Data >>
/---

Lemma pretty_digits c (n : N) : (∀ d, c ≠ pretty_N_char d) → includes c (pretty n) = false.
Proof.
  intros Hc. unfold pretty, pretty_N. case_decide; [|].
  - unfold includes. rewrite bool_decide_false; [done|]. intros ->. by apply (Hc 0%N).
  - assert (∀ s, includes c s = false → includes c (pretty_N_go n s) = false) as Hgo; [|by apply Hgo].
    clear H. induction (N.lt_wf_0 n) as [n _ IH]. intros s Hs.
    destruct (decide (0 < n)%N) as [Hn|Hn].
    + rewrite pretty_N_go_step by done. apply IH; [by apply N.div_lt|].
      unfold includes. fold includes. rewrite bool_decide_false; [done|]. apply Hc.
    + assert (n = 0%N) as -> by lia. by rewrite pretty_N_go_0.
Qed.

Lemma pretty_plain (n : N) : plain (pretty n).
Proof.
  assert (∀ c, c ∈ ["."; "/"; "010"; "013"]%char → includes c (pretty n) = false) as H.
  { intros c Hc. apply pretty_digits. intros d ->.
    assert (pretty_N_char d ∈ ["0"; "1"; "2"; "3"; "4"; "5"; "6"; "7"; "8"; "9"]%char) as Hd.
    { unfold pretty_N_char. repeat case_match; set_solver. }
    revert Hc Hd. rewrite !elem_of_cons, elem_of_nil. intuition congruence. }
  split_and!; apply H; set_solver.
Qed.

Lemma closes_append s : includes "010"%char s = false → includes "013"%char s = false → closes (s +:+ ")") = true.
Proof.
  induction s as [|c s IH]; intros H1 H2; [done|]. rewrite append_cons.
  cbn [includes] in H1, H2. apply orb_false_iff in H1 as [H1 H1'], H2 as [H2 H2'].
  specialize (IH H1' H2'). unfold closes at 1. fold closes.
  destruct (s +:+ ")") eqn:E; [by destruct s|]. rewrite <- E in *. unfold lineTerminator.
  bools. rewrite !bool_decide_false by congruence. done.
Qed.

Lemma CONFLICT_COPY_RE_append s m : conflictCopyAt m = true → CONFLICT_COPY_RE (s +:+ m) = true.
Proof.
  intros Hm. induction s as [|c s IH].
  - rewrite append_nil_l. destruct m; cbn [CONFLICT_COPY_RE]; by rewrite Hm.
  - rewrite append_cons. cbn [CONFLICT_COPY_RE]. by rewrite IH, orb_true_r.
Qed.

Lemma conflictCopyAt_intro s :
  s ≠ "" → includes "010"%char s = false → includes "013"%char s = false →
  conflictCopyAt (" (conflicted copy " +:+ s +:+ ")") = true.
Proof.
  intros Hs H1 H2. unfold conflictCopyAt. rewrite startsWith_append.
  assert (sliceFrom 18 (" (conflicted copy " +:+ s +:+ ")") = s +:+ ")") as ->.
  { exact (sliceFrom_append " (conflicted copy " _). }
  destruct s as [|c s]; [done|]. rewrite append_cons. cbn [includes] in *. bools.
  rewrite closes_append by done. unfold lineTerminator. by rewrite !bool_decide_false by congruence.
Qed.

(** Inserting [m] before the extension puts it at the end of the base name. *)
Lemma baseName_insert path m stem ext :
  splitPath path = (stem, ext) → includes "."%char m = false → includes "/"%char m = false →
  baseName (stem +:+ m +:+ ext) = stem +:+ m.
Proof.
  unfold splitPath, baseName. intros Hs Hdot Hslash.
  apply lastIndexOf_None in Hdot, Hslash.
  destruct (lastIndexOf "." path) as [n|] eqn:Ed.
  - destruct (after (Some n) (lastIndexOf "/" path)) eqn:Ea; simpl in Hs; injection Hs as <- <-.
    + destruct (lastIndexOf_split _ _ _ Ed) as (r & Hr & Hr' & Hl). rewrite Hr.
      assert (lastIndexOf "/" (String "." r) = None) as Hsl.
      { rewrite <- Hr. apply lastIndexOf_None.
        pose proof (lastIndexOf_append "/" (sliceTo n path) (sliceFrom n path)) as H.
        rewrite slice_split in H. destruct (lastIndexOf "/" (sliceFrom n path)) eqn:E.
        - rewrite H in Ea. simpl in Ea. bools. lia.
        - by apply lastIndexOf_None. }
      rewrite <- append_assoc, !(lastIndexOf_append _ (_ +:+ _)), Hsl. cbn [lastIndexOf].
      apply lastIndexOf_None in Hr'. rewrite Hr'. rewrite (bool_decide_true ("."%char = "."%char)) by done.
      rewrite Nat.add_0_r.
      assert (after (Some (String.length (sliceTo n path +:+ m)))
        (lastIndexOf "/" (sliceTo n path +:+ m)) = true) as ->; [|apply sliceTo_append].
      destruct (lastIndexOf "/" (sliceTo n path +:+ m)) as [k|] eqn:E; [|done].
      apply lastIndexOf_split in E as (r' & E1 & _ & E2). simpl. apply bool_decide_eq_true.
      assert (sliceTo n path +:+ m = sliceTo k (sliceTo n path +:+ m) +:+ String "/" r') as E3
        by (by rewrite <- E1, slice_split).
      rewrite E3. rewrite length_append, E2. simpl. lia.
    + rewrite append_nil_r, !lastIndexOf_append, Hdot, Hslash, Ed. by rewrite Ea.
  - simpl in Hs. injection Hs as <- <-. by rewrite append_nil_r, lastIndexOf_append, Hdot, Ed.
Qed.

Section facts.
Context (normalizePath : string → string) (clientLabel : string) (stamp : Z → string).
Context (Hlabel : plain clientLabel) (Hstamp : ∀ now, plain (stamp now)).
Notation candidatePath := (candidatePath normalizePath clientLabel stamp).
Notation sourceLabel := (sourceLabel clientLabel).

Lemma sourceLabel_plain source : plain (sourceLabel source) ∧ sourceLabel source ≠ "".
Proof using Hlabel.
  unfold ConflictCopy.sourceLabel. destruct source; [case_bool_decide; [|by split]|];
    (split; [by repeat split|done]).
Qed.

Definition numeral (copy : N) : string := if (1 <? copy)%N then " " +:+ pretty copy else "".

Lemma candidatePath_eq path source now copy stem ext :
  splitPath (normalizePath path) = (stem, ext) →
  candidatePath path source now copy =
    stem +:+ (" (conflicted copy " +:+ (sourceLabel source +:+ " " +:+ stamp now +:+ numeral copy) +:+ ")") +:+ ext.
Proof using Type.
  intros E. unfold ConflictCopy.candidatePath. rewrite E. fold (numeral copy).
  rewrite !append_assoc. reflexivity.
Qed.

Lemma numeral_plain copy : plain (numeral copy).
Proof using Type.
  unfold numeral. destruct (_ <? _)%N; [|done]. apply plain_append; [done|apply pretty_plain].
Qed.

(** Every name made for a copy is recognized as one, when Obsidian's
    normalization leaves it as it is. *)
Lemma candidatePath_recognized path source now copy :
  normalizePath (candidatePath path source now copy) = candidatePath path source now copy →
  isConflictCopy normalizePath (candidatePath path source now copy) = true.
Proof using Hlabel Hstamp.
  intros Hn. unfold isConflictCopy. rewrite Hn.
  destruct (splitPath (normalizePath path)) as [stem ext] eqn:E.
  rewrite (candidatePath_eq _ _ _ _ _ _ E).
  destruct (sourceLabel_plain source) as [Hsl Hne].
  assert (plain (sourceLabel source +:+ " " +:+ stamp now +:+ numeral copy)) as Hx.
  { apply plain_append; [done|]. apply plain_append; [done|]. apply plain_append; [done|apply numeral_plain]. }
  set (x := sourceLabel source +:+ _) in *.
  assert (plain (" (conflicted copy " +:+ x +:+ ")")) as Hm.
  { apply plain_append; [done|]. by apply plain_append. }
  destruct Hx as (_ & _ & H1 & H2), Hm as (M1 & M2 & _).
  cbv zeta. rewrite (baseName_insert _ _ _ _ E M1 M2).
  apply CONFLICT_COPY_RE_append, conflictCopyAt_intro; [|done..].
  unfold x. destruct (sourceLabel source); [done|]. by rewrite append_cons.
Qed.

Lemma append_cancel_l s t u : s +:+ t = s +:+ u → t = u.
Proof using Type. induction s as [|c s IH]; [done|]. rewrite !append_cons. intros [= H]. auto. Qed.

Lemma append_cancel_r s t u : t +:+ s = u +:+ s → t = u.
Proof using Type.
  intros H. assert (String.length t = String.length u) as Hl.
  { apply (f_equal String.length) in H. rewrite !length_append in H. lia. }
  rewrite <- (sliceTo_append t s), H, Hl. apply sliceTo_append.
Qed.

Lemma candidatePath_inj path source now n m :
  (1 ≤ n)%N → (1 ≤ m)%N →
  candidatePath path source now n = candidatePath path source now m → n = m.
Proof using Type.
  intros Hn Hm. destruct (splitPath (normalizePath path)) as [stem ext] eqn:E.
  rewrite !(candidatePath_eq _ _ _ _ _ _ E). intros H.
  apply append_cancel_l, append_cancel_r, append_cancel_l, append_cancel_r in H.
  do 3 apply append_cancel_l in H. revert H. unfold numeral.
  destruct (1 <? n)%N eqn:En, (1 <? m)%N eqn:Em.
  - intros H%append_cancel_l. by apply (inj pretty).
  - by rewrite append_cons.
  - by rewrite append_cons.
  - apply N.ltb_ge in En, Em. lia.
Qed.
End facts.

Section search.
Context (normalizePath : string → string) (clientLabel : string) (stamp : Z → string).
Notation candidatePath := (candidatePath normalizePath clientLabel stamp).

(** The names up to number [k], which the search has found taken *)
Definition triedNames (path : string) (source : ConflictSource) (now : Z) (k : nat) : list string :=
  map (λ n, candidatePath path source now (N.of_nat n)) (seq 1 k).

Lemma triedNames_nodup path source now k : NoDup (triedNames path source now k).
Proof using Type.
  unfold triedNames. apply NoDup_fmap_2_strong; [|apply NoDup_seq].
  intros n m Hn%elem_of_seq Hm%elem_of_seq H.
  apply candidatePath_inj in H; lia.
Qed.

(** As many names as are tried are taken. *)
Lemma triedNames_bound path source now k taken :
  (∀ p, p ∈ triedNames path source now k → p ∈ taken) → (k ≤ length taken)%nat.
Proof using Type.
  intros H. pose proof (triedNames_nodup path source now k) as Hd.
  pose proof (submseteq_length _ _ (NoDup_submseteq _ _ Hd H)) as Hl.
  unfold triedNames in Hl. by rewrite length_fmap, length_seq in Hl.
Qed.

Lemma triedNames_S path source now k :
  triedNames path source now (S k) = (triedNames path source now k ++ [candidatePath path source now (N.of_nat (S k))])%list.
Proof using Type. unfold triedNames. by rewrite seq_S, map_app. Qed.

Lemma freeCandidate_found taken path source now fuel k :
  (length taken ≤ k + fuel)%nat → (∀ p, p ∈ triedNames path source now k → p ∈ taken) →
  ∃ n, (1 ≤ n)%N ∧ candidatePath path source now n ∉ taken ∧
    freeCandidate normalizePath clientLabel stamp (λ p, bool_decide (p ∈ taken)) path source now fuel
      (candidatePath path source now (N.of_nat (S k))) (N.of_nat (S (S k))) =
    Some (candidatePath path source now n).
Proof using Type.
  revert k. induction fuel as [|fuel IH]; intros k Hk Ht; cbn [freeCandidate]; case_bool_decide as E; simpl negb;
    try (exists (N.of_nat (S k)); split_and!; [lia|done|done]).
  - exfalso. assert (S k ≤ length taken)%nat; [|lia].
    apply (triedNames_bound path source now). intros p. rewrite triedNames_S.
    rewrite elem_of_app, list_elem_of_singleton. intros [?| ->]; auto.
  - destruct (IH (S k)) as (n & H); [lia| |].
    + intros p. rewrite triedNames_S, elem_of_app, list_elem_of_singleton. intros [?| ->]; auto.
    + exists n. destruct H as (H1 & H2 & H3). split_and!; [done..|]. rewrite <- H3. f_equal. lia.
Qed.
End search.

\---

What is needed >>
The line above containing "Lemma closes_append s", the line containing "specialize (IH H1'", and every line between them are to be transcribed exactly; no other line is wanted.

Reply >>
Lemma closes_append s : includes "010"%char s = false → includes "013"%char s = false → closes (s +:+ ")") = true.
Proof.
  induction s as [|c s IH]; intros H1 H2; [done|]. rewrite append_cons.
  cbn [includes] in H1, H2. apply orb_false_iff in H1 as [H1 H1'], H2 as [H2 H2'].
  specialize (IH H1' H2'). unfold closes at 1. fold closes.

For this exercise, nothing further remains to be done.